臺灣博碩士論文加值系統

　　目前氮化鋁鎵(AlxGa1-xN)及其相關材料已成為紫外光偵測器及場效電晶體的熱門研究材料，這主要是因為氮化鎵是寬能隙材料，可以在高功率及高溫的環境下穩定操作，並具有高崩潰電壓的特性。然而，較大的閘極漏電流往往會影響元件在高偏壓及高溫環境操作下的特性。其中，蕭特基接觸中的漏電流主要是受到蕭特基位障高度(Schottky barrier height)和材料的缺陷密度所影響。所以，為了要降低蕭特基接觸中的漏電流，必須要提高金屬和半導體之間的蕭特基位障高度，而金屬與半導體之間的蕭特基位障高度，除了跟選用的金屬功函數有關之外，也跟最上層半導體表面狀態有很大的關聯。

　　在本論文的第一部分是探討低溫成長的氮化鎵覆蓋層對蕭特基二極體漏電流的影響。結果發現多了一層低溫成長的氮化鎵覆蓋層之後，可以有效降低氮化鎵蕭特基二極體的漏電流。這是由於低溫成長的氮化鎵覆蓋層可以提高氮化鎵半導體與金屬接觸的蕭特基位障高度，而且對半導體的表面狀態有鈍化(passivation)的作用。之所以認為低溫成長的氮化鎵覆蓋層可以提高金屬與半導體之間的蕭特基位障高度，是由一系列的量測結果所獲得的結論，例如將鎳/金分別鍍在有低溫成長氮化鎵覆蓋層的試片及沒有低溫成長氮化鎵覆蓋層的試片作為蕭特基接觸。實驗結果得到有低溫成長氮化鎵覆蓋層及沒有低溫成長氮化鎵覆蓋層的蕭特基二極體之蕭特基位障高度分別是1.13eV及0.85eV。而之所以認為低溫成長的氮化鎵覆蓋層對半導體的表面狀態有鈍化(passivation)的作用，是由一系列的氮化鋁鎵/氮化鎵異質結構場效電晶體(AlGaN/GaN HFETs)的閘極延遲量測(gate lag measurements)所得到的結果。藉由以上的結果，我們可以將低溫成長的氮化鎵應用在蕭特基二極體紫外光偵測器(Schottky barrier UV photodetectors)及金屬-半導體-金屬紫外光偵測器(metal-semiconductor-metal UV photodetectors)的製作上，來降低元件的漏電流。

　　在本論文中，我們也研究氮化鋁鎵系列p-i-n紫外光偵測器，為了解決p型氮化鋁鎵(AlxGa1-xN)材料高電阻率的問題，我們以低電阻率的鎂摻雜氮化鋁鎵/氮化鎵超晶格結構(Mg-doped AlGaN/GaN SLS)來取代p型氮化鋁鎵，以降低接觸電阻。

　　一般來講，為了更進一步提高不受太陽光幅射干擾(solar-blind)的氮化鋁鎵系列p-i-n 紫外光偵測器之偵測率(responsivity)，必須製作更寬能隙(Eg >4.43 eV)且具有低電阻率的p型氮化鋁鎵材料作為窗戶層(window layer)；然而當鋁含量愈高時，p型氮化鋁鎵材料的電阻率會愈高。傳統的解決方法是利用背面照光來克服p型氮化鋁鎵材料無法高濃度摻雜的問題。在本論文中，我們是利用一層高電子濃度且厚度很薄的氮化銦鎵(n++- In0.3Ga0.7N)與p型氮化鎵形成穿隧層接面(tunneling junction)，再接著成長n-i-p的結構於此一穿隧層接面之上，來解決這些問題。在這個元件中，陽極電極是配置在最底層的n型氮化鎵上，使得外加偏壓時，載子會藉由穿隧機制，而呈現類似歐姆接觸的特性(like an “Ohmic contact”) ，使得此一n-i-p結構的紫外光偵測器可以像傳統的p-i-n紫外光偵測器般操作。

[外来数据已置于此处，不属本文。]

(** * Verification of the text-processing and analysis-client core of
    blog-analysis.

    Python strings are modelled as lists of Unicode code points ([list Z]);
    indices are [nat], as Python's [int] offsets into a string.  Character
    classes that depend on the Unicode database ([str.isalnum], [str.lower],
    NFKC normalisation) are section variables; the ASCII behaviour is fixed by
    hypotheses where a statement needs it. *)

From Stdlib Require Import ZArith String Ascii List Bool Lia.
Import ListNotations.
Set Warnings "-register-all".

(* ------------------------------------------------------------------ *)
(** ** Python string helpers *)

Module Py.

(** A character is its code point; a Python [str] is its list of code points. *)
Abbreviation char := Z (only parsing).
Abbreviation str := (list Z) (only parsing).

(** An ASCII Rocq string literal as a Python [str]. *)
Fixpoint s2l (s : string) : str :=
  match s with
  | EmptyString => []
  | String a r => Z.of_nat (nat_of_ascii a) :: s2l r
  end.

(** [str.isspace] on one character (also the class of [\s] in [re]). *)
Definition isspace (c : char) : bool :=
  (((9 <=? c) && (c <=? 13)) || ((28 <=? c) && (c <=? 32)) || (c =? 133) || (c =? 160)
  || (c =? 5760) || ((8192 <=? c) && (c <=? 8202)) || (c =? 8232) || (c =? 8233)
  || (c =? 8239) || (c =? 8287) || (c =? 12288))%Z.

Fixpoint lstrip (l : str) : str :=
  match l with
  | [] => []
  | c :: r => if isspace c then lstrip r else l
  end.

(** [str.strip()]. *)
Definition strip (l : str) : str := rev (lstrip (rev (lstrip l))).

Fixpoint find_aux (c : char) (l : str) (i : nat) : option nat :=
  match l with
  | [] => None
  | d :: r => if Z.eqb c d then Some i else find_aux c r (S i)
  end.

(** [s.find(c, start)] for a one-character [c]; [None] stands for [-1]. *)
Definition find (l : str) (c : char) (start : nat) : option nat :=
  find_aux c (skipn start l) start.

(** [s[a:b]] for [0 <= a, b]. *)
Definition slice (l : str) (a b : nat) : str := firstn (b - a) (skipn a l).

Definition str_eqb (a b : str) : bool :=
  if list_eq_dec Z.eq_dec a b then true else false.

Definition ascii_lower (c : char) : char :=
  if ((65 <=? c) && (c <=? 90))%Z then (c + 32)%Z else c.

(** [str.isalnum] restricted to ASCII; used to instantiate the Unicode
    character class on inputs that are plain ASCII. *)
Definition ascii_isalnum (c : char) : bool :=
  (((48 <=? c) && (c <=? 57)) || ((65 <=? c) && (c <=? 90)) || ((97 <=? c) && (c <=? 122)))%Z.

(** [s.startswith(lit)]. *)
Fixpoint is_prefix (lit l : str) : bool :=
  match lit, l with
  | [], _ => true
  | a :: lit', c :: l' => Z.eqb a c && is_prefix lit' l'
  | _ :: _, [] => false
  end.

(** Literal helper for concrete inputs: in [txt s] a backquote stands for a
    double quote and a tilde for a newline, the other ASCII characters for
    themselves. *)
Definition txt (s : string) : str :=
  map (fun c => if Z.eqb c 96 then 34%Z else if Z.eqb c 126 then 10%Z else c) (s2l s).

(** The Python exceptions the modelled code can raise. *)
Inductive exc :=
| JSONDecodeError (msg : string) (pos : nat)
| ValueError
| AttributeError
| TypeError
| UnboundLocalError
| APIError (code : nat).

End Py.

Import Py.

(* ------------------------------------------------------------------ *)
(** ** [count_personal_pronouns]
    (src/make_analysis.py and src/modular/article_processor.py) *)

Record pronoun_report := {
  count : nat;
  found_pronouns : list str;
  quoted_regions : list (nat * nat);
  sentences_with_pronouns : list str;
  flag : bool
}.

Section Pronouns.

(** Python's [str.isalnum] on one code point. *)
Variable is_alnum : Z -> bool.

(** Step 1: the inner [for open_quote in quote_pairs.keys()] loop: the
    earliest opener at or after [cur], with the closer it maps to. *)
Fixpoint next_opener (pairs : list (char * char)) (text : str) (cur : nat)
    (best : option (nat * char)) : option (nat * char) :=
  match pairs with
  | [] => best
  | (o, c) :: r =>
      let next_pos := match best with Some (p, _) => p | None => length text end in
      match find text o cur with
      | Some pos => if pos <? next_pos then next_opener r text cur (Some (pos, c))
                    else next_opener r text cur best
      | None => next_opener r text cur best
      end
  end.

(** The [while current_pos < text_length] loop; [fuel] bounds the
    iterations ([current_pos] grows by at least one each time). *)
Fixpoint scan_quotes (pairs : list (char * char)) (text : str) (fuel cur : nat)
    : list (nat * nat) :=
  match fuel with
  | O => []
  | S f =>
      if cur <? length text then
        match next_opener pairs text cur None with
        | None => []
        | Some (start, end_quote) =>
            let e := match find text end_quote (S start) with
                     | Some e => e
                     | None => length text - 1
                     end in
            (start, e) :: scan_quotes pairs text f (S e)
        end
      else []
  end.

Definition quoted_regions_of (pairs : list (char * char)) (text : str) : list (nat * nat) :=
  scan_quotes pairs text (S (length text)) 0.

Definition is_in_quotes (quotes : list (nat * nat)) (pos : nat) : bool :=
  existsb (fun '(s, e) => (s <=? pos) && (pos <=? e)) quotes.

(** Step 2: sentences, split after each [.], [!] or [?]. *)
Definition is_sentence_end (c : char) : bool := ((c =? 46) || (c =? 33) || (c =? 63))%Z.

Fixpoint split_sentences_aux (text rest : str) (i start : nat)
    : list (str * nat * nat) * nat :=
  match rest with
  | [] => ([], start)
  | c :: r =>
      if is_sentence_end c then
        let e := S i in
        let s := strip (slice text start e) in
        let '(l, st) := split_sentences_aux text r (S i) e in
        (match s with [] => l | _ => (s, start, e) :: l end, st)
      else split_sentences_aux text r (S i) start
  end.

Definition split_sentences (text : str) : list (str * nat * nat) :=
  let '(l, st) := split_sentences_aux text text 0 0 in
  if st <? length text then
    match strip (slice text st (length text)) with
    | [] => l
    | s => l ++ [(s, st, length text)]
    end
  else l.

(** Step 3: [re.finditer(r'\b(I|me|my|mine|myself)\b', text, re.IGNORECASE)]. *)
Definition is_word (c : char) : bool := is_alnum c || (c =? 95)%Z.

Definition word_at (text : str) (k : nat) : bool :=
  match nth_error text k with Some c => is_word c | None => false end.

Definition at_boundary (text : str) (p : nat) : bool :=
  xorb (match p with O => false | S q => word_at text q end) (word_at text p).

(** Case-insensitive match of a pattern letter: the simple lowercase of
    [c] equals the lowercased letter; U+0130 lowers to [i], and [re] adds
    the equivalences i ~ U+0131 and s ~ U+017F. *)
Definition ci_char_eq (lit c : char) : bool :=
  let lo := ascii_lower lit in
  (((c <? 128) && (ascii_lower c =? lo))
   || ((lo =? 105) && ((c =? 304) || (c =? 305)))
   || ((lo =? 115) && (c =? 383)))%Z.

Fixpoint ci_prefix (lit text : str) : bool :=
  match lit, text with
  | [], _ => true
  | a :: l', c :: t' => ci_char_eq a c && ci_prefix l' t'
  | _ :: _, [] => false
  end.

Definition pronoun_alternatives : list str :=
  [s2l "I"; s2l "me"; s2l "my"; s2l "mine"; s2l "myself"].

Fixpoint try_alternatives (alts : list str) (text : str) (p : nat) : option nat :=
  match alts with
  | [] => None
  | a :: r =>
      if ci_prefix a (skipn p text) && at_boundary text (p + length a)
      then Some (length a) else try_alternatives r text p
  end.

Definition match_pronoun_at (text : str) (p : nat) : option nat :=
  if at_boundary text p then try_alternatives pronoun_alternatives text p else None.

(** The matches as (start offset, [m.group()]). *)
Fixpoint finditer_pronouns (fuel : nat) (text : str) (p : nat) : list (nat * str) :=
  match fuel with
  | O => []
  | S f =>
      if p <=? length text then
        match match_pronoun_at text p with
        | Some len => (p, slice text p (p + len)) :: finditer_pronouns f text (p + len)
        | None => finditer_pronouns f text (S p)
        end
      else []
  end.
(** * nvsmi: the parsing-and-query engine of [nvsmi.py]

    A shallow embedding of [src/nvsmi.py] (the wrapper around the
    [nvidia-smi] telemetry command) and the properties of its record
    parser, process enrichment and filter / sort / limit pipeline.

    Layout:
    - [Py]      : the parts of the Python runtime the module relies on
                  (exceptions, binary64 floats and their comparisons with
                  integers, [float(str)], [int(str)], [str.split],
                  [str.strip], [list.sort], [itertools.islice]);
    - [GPU], [GPUProcess] : the two classes;
    - [Nvsmi]   : the module-level functions, in source order;
    - the properties, grouped by component.

    Text is modelled by [string] (8-bit characters): the telemetry output
    is ASCII, and every character outside ASCII is treated as neither a
    digit nor white space. *)

From Stdlib Require Import ZArith String Ascii List Bool Lia.
From Stdlib Require Import Floats.SpecFloat.
From Stdlib Require Import Sorting.Permutation Sorting.Sorted.
From stdpp Require Import base option list gmap strings.

Local Open Scope string_scope.
Local Open Scope Z_scope.
Local Open Scope list_scope.

(* ===================================================================== *)
(** * The Python runtime                                                  *)
(* ===================================================================== *)

Module Py.

(** ** Exceptions and results *)

(** The exceptions the modelled code can raise. *)
Inductive exn : Type :=
  | ValueError
  | IndexError
  | ZeroDivisionError.

(** A Python expression either evaluates to a value or raises. *)
Inductive result (A : Type) : Type :=
  | Ok (a : A)
  | Raise (e : exn).
Arguments Ok {A} a.
Arguments Raise {A} e.

#[global] Instance result_ret : MRet result := fun A a => Ok a.
#[global] Instance result_bind : MBind result := fun A B f r =>
  match r with
  | Ok a => f a
  | Raise e => Raise e
  end.
#[global] Instance result_fmap : FMap result := fun A B f r =>
  match r with
  | Ok a => Ok (f a)
  | Raise e => Raise e
  end.

Definition is_ok {A} (r : result A) : bool :=
  match r with Ok _ => true | Raise _ => false end.

(** The outcome of one [next()] on an iterator: an item, an exception
    that goes through, or the end of the iteration. *)
Inductive next_result (A : Type) : Type :=
  | Yield (a : A)
  | Throw (e : exn)
  | StopIteration.
Arguments Yield {A} a.
Arguments Throw {A} e.
Arguments StopIteration {A}.

(** Evaluating [f] on every element, left to right; the first exception
    aborts the traversal (a comprehension or a consumed generator). *)
Fixpoint mapM {A B} (f : A -> result B) (l : list A) : result (list B) :=
  match l with
  | [] => Ok []
  | x :: l' => y ← f x; ys ← mapM f l'; Ok (y :: ys)
  end.

(** ** binary64 floats *)

Definition prec : Z := 53.
Definition emax : Z := 1024.

(** A Python [float] is an IEEE 754 binary64 number. *)
Definition float : Type := spec_float.

Definition nan : float := S754_nan.
Definition inf : float := S754_infinity false.
Definition neg_inf : float := S754_infinity true.

Definition is_nan (x : float) : bool :=
  match x with S754_nan => true | _ => false end.

Definition is_zero (x : float) : bool :=
  match x with S754_zero _ => true | _ => false end.

(** The members of binary64 among the values of [spec_float]. *)
Definition is_binary64 (x : float) : bool := valid_binary prec emax x.

(** [float(n)] for an integer [n] (below the overflow threshold). *)
Definition float_of_Z (z : Z) : float := binary_normalize prec emax z 0 false.

Definition fmul (x y : float) : float := SFmul prec emax x y.
Definition fdiv (x y : float) : float := SFdiv prec emax x y.

(** [float(x)] for a float [x]. *)
Definition float_of_float (x : float) : float := x.

(** The literals [1.0] and [100] as floats. *)
Definition float_1 : float := S754_finite false 4503599627370496 (-52).
Definition float_100 : float := S754_finite false 7036874417766400 (-46).

(** [x * n] for a float [x] and the int [100]: the int is converted
    (exactly) and the product rounded. *)
Definition float_mul_100 (x : float) : float := fmul x float_100.

(** [x / y] on floats: Python raises on a zero divisor (of either sign,
    whatever the dividend is) and otherwise divides as IEEE 754 does. *)
Definition float_truediv (x y : float) : result float :=
  if is_zero y then Raise ZeroDivisionError else Ok (fdiv x y).

(** ** Numbers and their comparisons *)

(** The numeric values the thresholds can take: [int] or [float]. *)
Inductive number : Type :=
  | Int (z : Z)
  | Float (f : float).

　Aluminum Gallium nitride (AlxGa1-xN) alloys are highly promising for the application of ultraviolet photodetectors and field-effect transistors operating under high power and high temperature due to a nature of wide band gap. However, large gate leakage current, which is especially operated at high temperature or high bias, is one factor limiting device performance. Leakage current in Schottky contacts (SCs) is strongly dependent on barrier height. To reduce the leakage current in SCs, it is necessary to achieve a high Schottky barrier height (SBH) at the metal/semiconductor interface. In addition to the choice of various contact metals, SBH also strongly depends on the properties of the topmost semiconductor layer. The first phase of the dissertation examined the effect of high-resistivity low-temperature-grown(LTG) GaN cap layer on the leakage current of GaN Schottky barrier diodes(SBDs). The presence of the LTG GaN cap layer was found to effectively reduce the leakage current of GaN SBDs. These results will be discussed in Chapter 4 and they were ascribed to a fact that GaN SBDs with LTG GaN cap layer can induce an enhancement of SBH and/or an effect of passivation on surface defects including threading-dislocation-related (TD related) surface pits. The former case can be clarified by a series of measurements of SBH performed on the GaN Schottky contacts. For example, Ni/Au bi-layer metals deposited on LTG caped samples exhibited a barrier height of around 1.13 eV. In contrast, the barrier height of samples without the LTG cap layer exhibited a barrier height of around 0.85 eV. The effect of passivation on surface defects can be explained by the gate lag measurements performed on AlGaN/GaN HFETs. The AlGaN/GaN HFETs exhibited a significant frequency dispersion on the drain current of FETs if the with LTG cap layer was absent. Based on the aforementioned results, UV photodetectors including Schottky barrier photodetectors and metal-semiconductor-metal (MSM) photodetectors were designed with the LTG GaN cap layer to achieve the reduction of dark current.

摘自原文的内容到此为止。